TensorSpeech / TensorFlowTTS

:stuck_out_tongue_closed_eyes: TensorFlowTTS: Real-Time State-of-the-art Speech Synthesis for Tensorflow 2 (supported including English, French, Korean, Chinese, German and Easy to adapt for other languages)
https://tensorspeech.github.io/TensorFlowTTS/
Apache License 2.0
3.84k stars 814 forks source link

config length of the melspectrogram input #63

Closed linhld0811 closed 4 years ago

linhld0811 commented 4 years ago

When i training tacotron2 model with my own data, some of mel-spetrogram has timestep > 2000 so I always get this error:

tensorflow.python.framework.errors_impl.InvalidArgumentError: Incompatible shapes: [16,2000,80] vs. [16,2023,80]

I dkn that where to set the timestep to higher value to adapt my data.
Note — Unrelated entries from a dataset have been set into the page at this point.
Inductive server_steps : ServerTasks → list server_label → ServerTasks → Prop :=
  | server_steps_nil s : server_steps s [] s
  | server_steps_cons s l s1 ls s' : server_step s l s1 → server_steps s1 ls s' → server_steps s (l :: ls) s'.
End tasks.

#[global] Arguments ServerTasks V P : clear implicits.
End Server.
(** The validated configuration makes two semaphores. *)
Lemma initial_load endpoint (v : V) s :
  bind config endpoint v = Ok s → 0 ≤ max_connections config → 0 ≤ max_concurrent_requests config →
  load_ok 0 s ∧ max_connections config ≤ MAX_PERMITS ∧ max_concurrent_requests config ≤ MAX_PERMITS.
Proof.
  unfold bind. destruct (Server.validate config); [|done..]. destruct endpoint; [|done..]. cbn [mbind Result_bind]. intros Hb H1 H2.
  pose proof (semaphore_new_spec _ H1) as Hc. pose proof (semaphore_new_spec _ H2) as Hr.
  destruct (semaphore_new (max_connections config)) as [c|]; [|done]. destruct (semaphore_new _) as [r|]; [|done].
  injection Hb as <-. destruct Hc as [Hc ?], Hr as [Hr ?]. split; [|done].
  split; cbn; rewrite ?map_size_empty, ?Hc, ?Hr; lia || done.
Qed.
End load.

(** ** Properties *)

(** C13: a call over the wire is a call of the service, on any transport that obeys the
    laws of streams.  The client's request has arrived whole at the server: the server
    runs the service once, and its state is the one that the service leaves.  What the
    server wrote arrives at the client.  If the server could write its answer and finish,
    the client returns exactly that answer: the response, or the error of the service as
    the protocol represents it, with its detail cut to the limit; an answer that cannot be
    encoded is replaced by the encoder's error.  Otherwise the client returns an
    error, and for a mutation one that says that the outcome is unknown. *)
Theorem call_returns_service_answer `{SB : BiStreamSpec B} `{SC : BiStreamSpec K} `{DS : DodbService V}
    l elapsed tenant r f (s : StreamState B V) res v' :
  u64 tenant → wf_request r → encode_request l tenant r = Ok f →
  incoming (st_stream s) = f → peer_finished (st_stream s) = true → outgoing (st_stream s) = [] → own_finished (st_stream s) = false →
  service_execute tenant r (budget l) (st_service s) = (res, v') → returns res →
  let mutation := Service.is_mutation r in
  let env := envelope_of mutation res in
  wf_envelope_sent env → expected_type (Some (request_opcode r)) env →
  ∃ s', serve_stream l elapsed s = (Ok tt, s') ∧ st_service s' = v' ∧
    ∀ c c1 c2 : K, write_all f c = (None, c1) → finish c1 = (None, c2) → sane c2 →
      incoming c2 = outgoing (st_stream s') → peer_finished c2 = own_finished (st_stream s') →
      let out := (Client.execute_on_connection l (inr c) mutation (Client.response_opcode_for_request r) f).1 in
      if own_finished (st_stream s') then out = Client.response_of mutation (sent l (delivered l env))
      else ∃ e, out = Err e ∧ ClientTheorems.uncertain mutation e.
Proof.
  intros Ht Hr He Hin Hfin Hout Hown Hx Hret mutation env Hw Hty.
  destruct (served_request l elapsed tenant r f s res v' Ht Hr He Hin Hfin Hx Hret) as (s' & b1 & Hrun & Hv & O1 & O2 & Hs').
  exists s'. split_and!; [done..|]. intros c c1 c2 Hwc Hfc Hsane Hi Hp.
  pose proof (received_reply l mutation (Client.response_opcode_for_request r) f c c1 c2 Hwc Hfc Hsane) as Hc.
  unfold ClientTheorems.reply in Hc. rewrite Hp, Hi in Hc.
  destruct (own_finished (st_stream s')) eqn:Eo; [|done]. rewrite Hs' in Eo.
  assert (Hb1 : own_finished b1 = false) by (by rewrite O2).
  destruct (transmit_whole _ b1 Hb1 Eo) as (g & Eg & Hg). rewrite <-Hs', O1, Hout in Hg.
  destruct (delivered_wf l (Some (request_opcode r)) env Hw Hty) as [Hw' Hty'].
  destruct (response_survives _ _ _ _ Hw' Hty' (delivered_frame l env g Eg)) as (_ & _ & Hd).
  rewrite Hg in Hc. unfold Client.response_opcode_for_request in *. cbn [app] in Hc. by rewrite Hd in Hc.
Qed.

(** C33: a stream task runs the service once for a stream that is one whole well-formed
    request frame within the limits, and never for anything else.  It then sends the
    frame of the answer; what it sends otherwise is at most a protocol error, which says
    that nothing was applied.  Reading never panics. *)
Theorem server_executes_once `{SB : BiStreamSpec B} `{DS : DodbService V} l elapsed (s : StreamState B V) :
  sane (st_stream s) →
  match request_in l (st_stream s) with
  | Some (t, r) =>
      match service_execute t r (budget l) (st_service s) with
      | (Stuck k, v') => ∃ s', serve_stream l elapsed s = (Stuck k, s') ∧ st_service s' = v'
      | (res, v') => ∃ s' b1, serve_stream l elapsed s = (Ok tt, s') ∧ st_service s' = v' ∧
          outgoing b1 = outgoing (st_stream s) ∧
          st_stream s' = transmit (response_frame l (envelope_of (Service.is_mutation r) res)) b1
      end
  | None => ∃ s', serve_stream l elapsed s = (Ok tt, s') ∧ refused l s s'
  end.
Proof.
  intros Hs. pose proof (serve_stream_spec l elapsed s Hs) as Hspec. destruct (request_in l (st_stream s)) as [[t r]|]; [|done].
  destruct Hspec as (n & Ho & _ & ->).
  pose proof (execute_request_spec l t r n elapsed (mkStream (read_through n (st_stream s)) (st_service s) (st_metrics s))) as Hx.
  cbn [st_stream st_service] in Hx. destruct (service_execute t r (budget l) (st_service s)) as [[x|e|k] v'].
  - destruct Hx as (s' & H1 & H2 & H3). by exists s', (read_through n (st_stream s)).
  - destruct Hx as (s' & H1 & H2 & H3). by exists s', (read_through n (st_stream s)).
  - destruct Hx as (s' & H1 & H2 & _). by exists s'.
Qed.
Thanks

azraelkuan commented 4 years ago

check this: https://github.com/dathudeptrai/TensorflowTTS/blob/493dae65b8b9979b507d87ae8330f956fa5176df/tensorflow_tts/models/tacotron2.py#L723

linhld0811 commented 4 years ago

I set that to another number but still got this error with timestep = 2000

dathudeptrai commented 4 years ago

@linhld0811 try comment out https://github.com/dathudeptrai/TensorflowTTS/blob/master/tensorflow_tts/models/tacotron2.py#L723, it could solve the problem. BTW, i think > 2000 steps is too long, maybe you need consider to move it into evaluation folder if you set "use_fixed_shapes=True" or you can set "use_fixed_shapes=False" to training with dynamic shape, but i'm not sure if dynamic faster than fixed shape, in my experiments fixed shape is 2x faster than dynamic shape on LJSpeech but there is a man report that dynamic shape is faster than fixed shape :D (refer https://github.com/dathudeptrai/TensorflowTTS/issues/34#issuecomment-642309118).